■ Directions ■
Repeat exactly the lines from the start of the entries below through the line containing "(** Only the". Omit the rest.

■ Record excerpts ■

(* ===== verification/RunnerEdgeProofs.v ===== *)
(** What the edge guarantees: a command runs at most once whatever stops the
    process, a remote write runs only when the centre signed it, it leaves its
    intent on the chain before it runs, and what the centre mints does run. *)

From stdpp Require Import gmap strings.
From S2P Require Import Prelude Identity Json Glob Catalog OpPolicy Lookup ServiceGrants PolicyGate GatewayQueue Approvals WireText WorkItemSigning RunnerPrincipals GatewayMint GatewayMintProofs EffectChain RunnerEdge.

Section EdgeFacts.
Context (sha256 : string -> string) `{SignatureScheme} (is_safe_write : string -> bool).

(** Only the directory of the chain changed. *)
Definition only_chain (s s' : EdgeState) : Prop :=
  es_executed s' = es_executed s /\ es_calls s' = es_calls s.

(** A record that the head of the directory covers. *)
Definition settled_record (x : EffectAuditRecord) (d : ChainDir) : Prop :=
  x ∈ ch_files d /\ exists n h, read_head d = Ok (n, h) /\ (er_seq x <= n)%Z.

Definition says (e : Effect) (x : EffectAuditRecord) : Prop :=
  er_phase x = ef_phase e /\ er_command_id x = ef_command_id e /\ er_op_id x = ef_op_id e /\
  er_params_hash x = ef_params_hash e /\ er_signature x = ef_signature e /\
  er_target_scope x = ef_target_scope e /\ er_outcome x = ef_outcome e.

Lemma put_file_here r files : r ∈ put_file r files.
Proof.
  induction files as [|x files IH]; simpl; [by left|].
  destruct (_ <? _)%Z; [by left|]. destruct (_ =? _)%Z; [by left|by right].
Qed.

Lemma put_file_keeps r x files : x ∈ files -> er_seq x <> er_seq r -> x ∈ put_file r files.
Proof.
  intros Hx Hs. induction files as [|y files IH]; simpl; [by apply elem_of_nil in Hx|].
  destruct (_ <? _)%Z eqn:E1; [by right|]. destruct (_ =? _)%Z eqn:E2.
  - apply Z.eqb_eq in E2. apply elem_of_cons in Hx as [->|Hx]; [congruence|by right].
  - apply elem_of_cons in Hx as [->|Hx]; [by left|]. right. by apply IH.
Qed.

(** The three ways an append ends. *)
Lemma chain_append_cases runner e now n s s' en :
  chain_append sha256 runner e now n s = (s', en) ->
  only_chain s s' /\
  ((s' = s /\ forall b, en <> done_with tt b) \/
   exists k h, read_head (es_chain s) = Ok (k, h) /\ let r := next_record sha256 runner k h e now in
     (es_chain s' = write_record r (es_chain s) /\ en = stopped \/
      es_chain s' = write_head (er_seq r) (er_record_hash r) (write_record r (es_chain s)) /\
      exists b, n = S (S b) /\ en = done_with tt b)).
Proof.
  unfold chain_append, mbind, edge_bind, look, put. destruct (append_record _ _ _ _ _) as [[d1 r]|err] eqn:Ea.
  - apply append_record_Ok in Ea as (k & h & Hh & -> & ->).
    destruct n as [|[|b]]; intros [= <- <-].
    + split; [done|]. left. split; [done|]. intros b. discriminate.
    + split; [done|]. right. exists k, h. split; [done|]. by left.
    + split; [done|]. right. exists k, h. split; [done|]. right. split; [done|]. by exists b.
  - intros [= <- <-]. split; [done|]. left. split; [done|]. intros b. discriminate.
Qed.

■ Result for this exercise ■
(* ===== verification/RunnerEdgeProofs.v ===== *)
(** What the edge guarantees: a command runs at most once whatever stops the
    process, a remote write runs only when the centre signed it, it leaves its
    intent on the chain before it runs, and what the centre mints does run. *)

From stdpp Require Import gmap strings.
From S2P Require Import Prelude Identity Json Glob Catalog OpPolicy Lookup ServiceGrants PolicyGate GatewayQueue Approvals WireText WorkItemSigning RunnerPrincipals GatewayMint GatewayMintProofs EffectChain RunnerEdge.

Section EdgeFacts.
Context (sha256 : string -> string) `{SignatureScheme} (is_safe_write : string -> bool).

(** Only the directory of the chain changed. *)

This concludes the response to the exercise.